The Court notes that Ms. Bishop has not asserted an institutional negligence claim against Hamot. A hospital may be held directly liable for its own "institutional" negligence if it fails in its nondelegable duty to uphold the proper standard of care it owes to a patient. Thompson v. Nason Hosp., 339, 591 A.2d 703, 707 (Pa. 1991). In contrast to a hospital's potential vicarious liability for its employees' actions, a cause of action for corporate liability "is independent of the negligence of the hospital's employees or ostensible agents" and "arises from the policies, actions or inaction of the institution itself ...." Moser v. Heistand, 681 A.2d 1322, 1326 (Pa. 1996). Even if such a claim had been presented, summary judgment for Hamot would still be required.

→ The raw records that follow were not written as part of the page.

Fixpoint toLowerCase (s : string) : string :=
  match s with
  | EmptyString => EmptyString
  | String c r => String (to_lower c) (toLowerCase r)
  end.

(** [filepath.split('.').pop().toLowerCase()] *)
Definition extension (filepath : string) : string :=
  toLowerCase (List.last (split "." filepath) EmptyString).

(** What [parseFile] calls, outside the class: [require], [Yaml.load],
    [JSON.parse], and [#readFileSync(filepath, 'utf8')]. *)
Record Loaders (A : Type) : Type := {
  require : string -> A;
  yaml_load : string -> A;
  json_parse : string -> A;
  readFileSync : string -> string
}.
Arguments require {A}.
Arguments yaml_load {A}.
Arguments json_parse {A}.
Arguments readFileSync {A}.

Definition unsupported (filepath : string) : string :=
  "Unsupported file type " +:+ filepath.

(** [Config.parseFile(filepath)]: the parsed data, or the message of the
    error it throws. *)
Definition parseFile {A} (fs : Loaders A) (filepath : string) : A + string :=
  let ext := extension filepath in
  if String.eqb ext "js" then inl (require fs filepath)
  else if String.eqb ext "yml" || String.eqb ext "yaml"
  then inl (yaml_load fs (readFileSync fs filepath))
  else if String.eqb ext "json" then inl (json_parse fs (readFileSync fs filepath))
  else inr (unsupported filepath).

End Static.

(** ** Stores used in the examples *)

Module Samples.
Import Text Props Tree.

Definition no_functions : string -> option (list value -> value) := fun _ => None.

(** [{ a: '${self:a}' }]: a leaf that refers to itself. *)
Definition circular (e : edition) : Config.t :=
  Config.new e (object [("a", VString "${self:a}")]) no_functions.

(** [{ app: { name: 'gozio-config' } }] *)
Definition app_named (e : edition) : Config.t :=
  Config.new e (object [("app", object [("name", VString "gozio-config")])]) no_functions.


(** [{ app: { name: 'gozio-config' }, ref: '${self:app.name}' }] *)
Definition with_reference (e : edition) : Config.t :=
  Config.new e
    (object [("app", object [("name", VString "gozio-config")]);
             ("ref", VString "${self:app.name}")])
    no_functions.

(** [{ eq: (a, b) => Boolean(a === b) }], on strings. *)
Definition eq_function (args : list value) : value :=
  match args with
  | VString a :: VString b :: _ => VBoolean (String.eqb a b)
  | _ => VBoolean false
  end.

Definition eq_registry (name : string) : option (list value -> value) :=
  if String.eqb name "eq" then Some eq_function else None.

(** [{ app: { name: 'gozio-config', bool: '@{eq:${self:app.name}, gozio-config}' } }] *)
Definition with_function : Config.t :=
  Config.new Richer
    (object [("app", object [("name", VString "gozio-config");
                             ("bool", VString "@{eq:${self:app.name}, gozio-config}")])])
    eq_registry.

(** The configuration the test suite of the classes starts from. *)
Definition suite : value :=
  object
    [("env", VString "${env:GOZIO_ENV, dev}");
     ("self", object [("test", VString "${self:app.name}")]);
     ("lib",
      object
        [("env", VString "${self:GOZIO_ENV, dev}");
         ("utilities",
          object
            [("aws",
              object
                [("lambda",
                  object
                    [("locationResolver",
                      VString "location-resolver-${self:lib.env}")])])])]);
     ("app",
      object
        [("a", VString "a"); ("b", VString "b"); ("c", VString "c");
         ("arr", array [VString "${self:app.a}"; VString "${self:app.b}";
                        VString "${self:app.c}"]);
         ("tricky-self-name",
          VString "tricky-${self:app.gozio-config}-${self:app.name}-${self:app.name}");
         ("gozio-config", VString "${self:app.name}");
         ("secret", VString "${sm:atlas.apiPublicKey}");
         ("secret2", VString "${self:app.${sm:name}}");
         ("name", VString "gozio-config");
         ("defaultUndefined", VString "${self:app.nothing}");
         ("defaultUndefined2",
          VString ("${self:app.nothing, " +:+ quoted "undefined" +:+ "}"));
         ("defaultBoolean", VString "${self:app.nothing, true}");
         ("defaultString", VString "${self:app.nothing, 'true'}");
         ("apostrophe", VString "${self:app.nothing, rich's world}");
         ("absoluteSingleQuote", VString "${self:app.nothing, ''hello''}");
         ("absoluteDoubleQuote",
          VString ("${self:app.nothing, '" +:+ quoted "hello" +:+ "'}"));
         ("selfRef", VString "${self:self.test}");
         ("anotherEnv", VString "another-${self:env}");
         ("dynamicDefault",
          VString "${self:app.secret, ${self:lib.utilities.aws.lambda.locationResolver}}");
         ("dynamicHttpDefault",
          VString "${sm:auth0.audience, https://gozio-dev.auth0.com/api/v2/}")])].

To establish a breach of institutional duty, a plaintiff must prove that the hospital had actual or constructive knowledge of the defect or procedures which created the harm and that the hospital's negligence was a substantial factor in bringing about the harm. Id. at 708. Unless a hospital's negligence is "obvious," a plaintiff must produce expert testimony to establish the breach of duty and "substantial factor" components of such a claim. Welsh v. Bulger, 698 A.2d 581, 585 (Pa. 1997). No record evidence has been presented to support either of the foregoing elements.
Judgment in favor of Hamot will be entered by separate order in accordance with Fed. R. Civ. P. 58. Dated this 25th day of November, 2019.
All parties have consented to the jurisdiction of a United States Magistrate Judge to hear this action and enter final judgment.